Una proposición de ley de Vox pide prohibir toda verificación a cualquiera que no sea el juez. De esta forma, las mentiras pueden circular con impunidad y con prohibición de desmentido.

Parece un titular de El Mundo Today, pero es la triste realidad. Una Proposición de Ley Orgánica de Vox sobre «regulación parcial de la verificación de noticias falsas en redes sociales, blogs, sitios web en general y medios de comunicación impresos, digitales y audiovisuales», pide crear una legislación que, en lugar de perseguir bulos, persiga a quienes los desmientan.

No les basta con mentir con impunidad, quieren que la ley prohíba que los periodistas destapen su bulos. Que los verificadores de noticias no es que lo hagan bien o mal, es que son los enemigos políticos de Vox.

Varios periodistas han creado recientemente colectivos y portales (Newtral, Maldita) destinados a verificar noticias y bulos, tanto los que aparecen en medios de comunicación como los que circulan en redes sociales o por WhatsApp. Vox señala que «tal verificación se ha confiado por las redes sociales a personas y entidades, privadas y/o públicas, con sedicente pretensión de neutralidad ideológica, pero en verdad, directa o indirectamente, dependientes de gobiernos y/o autoridades, y/o solapada y materialmente partidistas y/o partidarias (partisan en lengua inglesa), es decir, que profesan una ideología política determinada y apoyan a ciertos partidos políticos y gobiernos y son hostiles con otros», señala la Proposición que fue presentada por Iván Espinosa de los Monteros y de Simón el pasado 18 de julio.

Según el partido de extrema derecha, los que «ejecutan la verificación de noticias falsas propia de dichas redes, blogs y sitios web en general», ocultan «la condición dependiente y/o partidista y/o partidaria de las personas y entidades, privadas o públicas».

 «La ‘opinión pública libre’ está, por tanto, indisolublemente unida a la libertad (…). Las redes sociales, blogs y sitios web en general son, con su alcance cuasi universal, además de medio de comunicación entre sus usuarios, medio de formación de la opinión, de suerte que deben reunir las condiciones necesarias para que dicha opinión se forme libremente, es decir, para que sea ‘opinión pública libre», señala el escrito.

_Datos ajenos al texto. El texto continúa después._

Lemma registryLive_tryCreateChart w id config p n st :
  registryLive st → registryLive (tryCreateChart w id config p n st).
Proof.
  intros Hr. unfold tryCreateChart, giveUp.
  destruct (getElementById w (now st) id) as [canvas|].
  - destruct (getContext_2d canvas) as [ctx|].
    + destruct (chartInstances st !! id) as [h|] eqn:Hreg.
      * eapply registryLive_ext;
          [..|apply (registryLive_teardown id h st Hr Hreg)]; done.
      * eapply registryLive_ext; [..|exact Hr]; done.
    + destruct (n <? 20); eapply registryLive_ext; [..|exact Hr| | |exact Hr]; done.
  - destruct (n <? 10); eapply registryLive_ext; [..|exact Hr| | |exact Hr]; done.
Qed.

Lemma registryLive_constructChart w id ctx config p st :
  registryLive st → registryLive (constructChart w id ctx config p st).
Proof.
  intros Hr. unfold constructChart.
  destruct (new_Chart w id ctx config st) as [[h|] st'] eqn:Hnew.
  - eapply registryLive_ext;
      [..|apply (registryLive_register w id ctx config st h st' Hr Hnew)]; done.
  - assert (st' = st) as ->.
    { unfold new_Chart in Hnew. destruct (constructorThrows _ _ _ _); [|done].
      by injection Hnew. }
    eapply registryLive_ext; [..|exact Hr]; done.
Qed.

Lemma registryLive_spawnChart w id config st :
  registryLive st → registryLive (spawnChart w id config st).1.
Proof.
  intros Hr. unfold spawnChart.
  destruct (initializingCharts st !! id) as [[|]|]; cbn [fst]; [done|..];
    apply registryLive_tryCreateChart; eapply registryLive_ext; [..|exact Hr| | |exact Hr]; done.
Qed.

Lemma registryLive_spawnCharts w configs st :
  registryLive st → registryLive (spawnCharts w configs st).1.
Proof.
  unfold spawnCharts. rewrite ManagerFacts.spawnCharts_fst. revert st.
  induction configs as [|[id config] tl IH]; intros st Hr; [done|].
  cbn [foldl]. apply IH. by apply registryLive_spawnChart.
Qed.

Lemma registryLive_updateChartConfig w id config st :
  registryLive st → registryLive (updateChartConfig w id config st).1.
Proof.
  intros Hr. rewrite ManagerFacts.updateChartConfig_fst.
  destruct (chartInstances st !! id) as [h|]; [|done].
  eapply registryLive_ext;
    [..|apply (registryLive_alter_options (merge_options config) h st
                 (ManagerFacts.merge_options_keeps config) Hr)]; done.
Qed.

Lemma registryLive_updateAllCharts w configs st :
  registryLive st → registryLive (updateAllCharts w configs st).1.
Proof.
  unfold updateAllCharts. rewrite ManagerFacts.updateAllCharts_fst. revert st.
  induction configs as [|[id config] tl IH]; intros st Hr; [done|].
  cbn [foldl]. apply IH. by apply registryLive_updateChartConfig.
Qed.

Lemma registryLive_resizeCharts w st :
  registryLive st → registryLive (resizeCharts w st).1.
Proof.
  intros Hr. destruct (ManagerFacts.resizeCharts_frame w st) as (?&_&?&_).
  by eapply registryLive_ext.
Qed.

Lemma registryLive_dispose st : registryLive st → registryLive (dispose st).
Proof.
  intros _ id h. destruct (ManagerFacts.dispose_frame st) as [-> _].
  by rewrite Map_lookup_empty.
Qed.

Lemma registryLive_disposeChart id st :
  registryLive st → registryLive (disposeChart id st).
Proof.
  intros Hr. unfold disposeChart.
  destruct (chartInstances st !! id) as [h|] eqn:E; [|done].
  by apply registryLive_teardown.
Qed.

Lemma registryLive_callListener w l st :
  registryLive st → registryLive (callListener w l st).
Proof.
  intros Hr. destruct l; cbn [callListener]; [|by apply registryLive_resizeCharts].
  unfold resizeHandlerBody, debounce, callDebounced. cbn.
  rewrite lookup_insert_eq. eapply registryLive_ext; [..|exact Hr]; done.
Qed.

Lemma registryLive_dispatchResize w st :
  registryLive st → registryLive (dispatchResize w st).
Proof.
  unfold dispatchResize. generalize (listeners st). intros ls. revert st.
  induction ls as [|l tl IH]; intros st Hr; [done|].
  cbn [foldl]. apply IH. by apply registryLive_callListener.
Qed.

Lemma registryLive_fireTimer w st : registryLive st → registryLive (fireTimer w st).
Proof.
  intros Hr. unfold fireTimer.
  destruct (nextTimer (timers st)) as [tm|]; [|done].
  set (st1 := with_now _ _).
  assert (Hr1 : registryLive st1) by (eapply registryLive_ext; [..|exact Hr]; done).
  destruct (timer_callback tm) as [id config p n|id ctx config p|func cell];
    cbn [runCallback].
  - by apply registryLive_tryCreateChart.
  - by apply registryLive_constructChart.
  - destruct func. rewrite ManagerFacts.debounceFire_unfold.
    destruct ((resizeCharts w st1).2);
      [eapply registryLive_ext; [..|apply (registryLive_resizeCharts w st1 Hr1)]; done
      |by apply registryLive_resizeCharts].
Qed.

Lemma registryLive_step w st o : registryLive st → registryLive (step w st o).
Proof.
  intros Hr. destruct o; cbn [step].
  - by apply registryLive_spawnCharts.
  - by apply registryLive_updateChartConfig.
  - by apply registryLive_updateAllCharts.
  - by apply registryLive_resizeCharts.
  - unfold setupResizeListener, addEventListener.
    destruct (bool_decide _); eapply registryLive_ext; [..|exact Hr| | |exact Hr]; done.
  - by apply registryLive_dispose.
  - by apply registryLive_disposeChart.
  - by apply registryLive_dispatchResize.
  - by apply registryLive_fireTimer.
  - unfold idle. destruct (nextTimer (timers st));
      eapply registryLive_ext; [..|exact Hr| | |exact Hr]; done.
Qed.

Lemma registryLive_exec w ops st : registryLive st → registryLive (exec w ops st).
Proof.
  unfold exec. revert st. induction ops as [|o ops IH]; intros st Hr; [done|].
  cbn [foldl]. apply IH. by apply registryLive_step.
Qed.

(** In a consistent state a live chart is the registered one. *)
Lemma live_is_registered st id h :
  consistent st → liveFor st id h → chartInstances st !! id = Some h.
Proof.
  intros Hc (c & Hch & Hid & Hl). rewrite <- Hid.
  by apply (live_registered st Hc).
Qed.

(** X1.  In every state the manager reaches from its initial state,
    [getChart(id)] returns a chart exactly when that chart is live for
    [id]: the registry never hands out a destroyed chart, and no live
    chart is out of the registry's reach. *)
Theorem getChart_iff_live (w : World) (ops : list Op) (id : string) (h : nat) :
  getChart id (exec w ops initial) = Some h ↔ liveFor (exec w ops initial) id h.
Proof.
  unfold getChart. split.
  - apply (registryLive_exec w ops initial registryLive_initial).
  - apply live_is_registered.
    apply ManagerFacts.consistent_exec, ManagerFacts.consistent_initial.
Qed.

(** After one creation on the page the registry's chart is the live one. *)
Lemma getChart_iff_live_witness :
  liveFor (exec pageWorld [op_spawnCharts [("powerGauge", someConfig)]; op_timer]
             initial) "powerGauge" 0.
Proof. apply getChart_iff_live. vm_compute. reflexivity. Defined.

Lemma live_iff_registered st id h :
  consistent st → registryLive st →
  liveFor st id h ↔ chartInstances st !! id = Some h.
Proof. intros Hc Hr. split; [by apply live_is_registered|apply Hr]. Qed.

Lemma reachable_consistent w ops : consistent (exec w ops initial).
Proof. apply ManagerFacts.consistent_exec, ManagerFacts.consistent_initial. Qed.

Lemma reachable_registryLive w ops : registryLive (exec w ops initial).
Proof. apply registryLive_exec, registryLive_initial. Qed.

(** ** [dispose] *)

Local Abbreviation disposeEach :=
  (foldl (fun st '(id, chart) =>
            with_chartInstances (delete id) (destroy chart st))).

Lemma disposeLoop_log (l : list (string * nat)) st :
  log (disposeEach st l)
  = log st ++ ((fun e => (now st, chart_destroy e.2)) <$> l).
Proof.
  revert st. induction l as [|[id h] tl IH]; intros st.
  - cbn. by rewrite app_nil_r.
  - cbn [foldl]. rewrite IH. cbn. by rewrite <- app_assoc.
Qed.

Lemma with_listeners_id f st :
  f (listeners st) = listeners st → with_listeners f st = st.
Proof. intros H. destruct st. unfold with_listeners. cbn in *. by rewrite H. Qed.

Lemma filter_twice {A} (P : A → Prop) `{!∀ x, Decision (P x)} (l : list A) :
  filter P (filter P l) = filter P l.
Proof.
  induction l as [|x l IH]; [done|]. rewrite filter_cons.
  destruct (decide (P x)); [|done]. rewrite filter_cons, decide_True by done.
  by rewrite IH.
Qed.

Lemma disposeLoop_listeners (l : list (string * nat)) st :
  listeners (disposeEach st l) = listeners st
  ∧ resizeHandler (disposeEach st l) = resizeHandler st.
Proof.
  by destruct (ManagerFacts.disposeLoop_frame l st) as (_&_&->&->&_).
Qed.

Lemma dispose_empty s :
  chartInstances s = ∅ →
  dispose s = match resizeHandler s with
              | Some l => removeEventListener l s
              | None => s
              end.
Proof.
  intros H. unfold dispose.
  destruct (resizeHandler s); cbn; by rewrite H.
Qed.

Lemma dispose_twice st : dispose (dispose st) = dispose st.
Proof.
  destruct (ManagerFacts.dispose_frame st) as (Hreg & _).
  rewrite (dispose_empty (dispose st) Hreg).
  assert (Hrh : resizeHandler (dispose st) = resizeHandler st
                ∧ listeners (dispose st)
                  = match resizeHandler st with
                    | Some l => filter (fun l' => listener_uid l' ≠ listener_uid l)
                                  (listeners st)
                    | None => listeners st
                    end).
  { unfold dispose.
    match goal with |- context [foldl ?f ?a ?l] =>
      destruct (disposeLoop_listeners l a) as [-> ->] end.
    destruct (resizeHandler st) eqn:E; cbn; rewrite ?E; done. }
  destruct Hrh as [-> Hls]. destruct (resizeHandler st) as [l|]; [|done].
  unfold removeEventListener. apply with_listeners_id.
  rewrite Hls. apply filter_twice.
Qed.

(** The registered charts are the live ones. *)
Lemma registered_iff_live st h :
  consistent st → registryLive st →
  h ∈ values (chartInstances st) ↔ ∃ id, liveFor st id h.
Proof.
  intros Hc Hr. unfold values. split.
  - intros ([id h'] & -> & Hin)%list_elem_of_fmap. exists id. apply Hr.
    apply Map_entry_lookup; [apply (registry_keys_distinct _ Hc)|done].
  - intros (id & Hl). apply (live_is_registered st id h Hc) in Hl.
    apply list_elem_of_fmap. exists (id, h). split; [done|].
    by apply Map_lookup_entry.
Qed.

«Con la finalidad —rectius, pretexto— de asegurar que la información que se comunica y/o recibe sea veraz, los dos tipos mencionados de verificación de noticias falsas i) limitan la comunicación y/o recepción de información por razones partidistas y/o partidarias y/o de acción y/o propaganda gubernamental, y/o, ii) someten a control lo que no es información, sino opinión de quien la comunica y la difunde», señala, queriendo impedir que se desvelen las mentiras.

Según Vox, las empresas y periodistas que destapan los bulos lo que hacen es perseguir las opiniones de Vox, de ahí que su propuesta de ley establece la prohibición de «toda verificación de opiniones en redes sociales, blogs, sitios web en general, prensa impresa y digital y medios de comunicación audiovisual, sea llevada a cabo directa o indirectamente por sus titulares, sea gubernativa».

Asimismo, también quiere prohibir la verificación de informaciones: «solo la autoridad judicial competente podrá adoptar decisiones sobre la verificación de noticias falsas, cualquiera que sea su modalidad, en redes sociales, blogs, sitios web en general, prensa impresa y digital y medios de comunicación audiovisual, en tanto garante de la opinión pública libre y de los derechos a la libertad de información y a la libertad de opinión».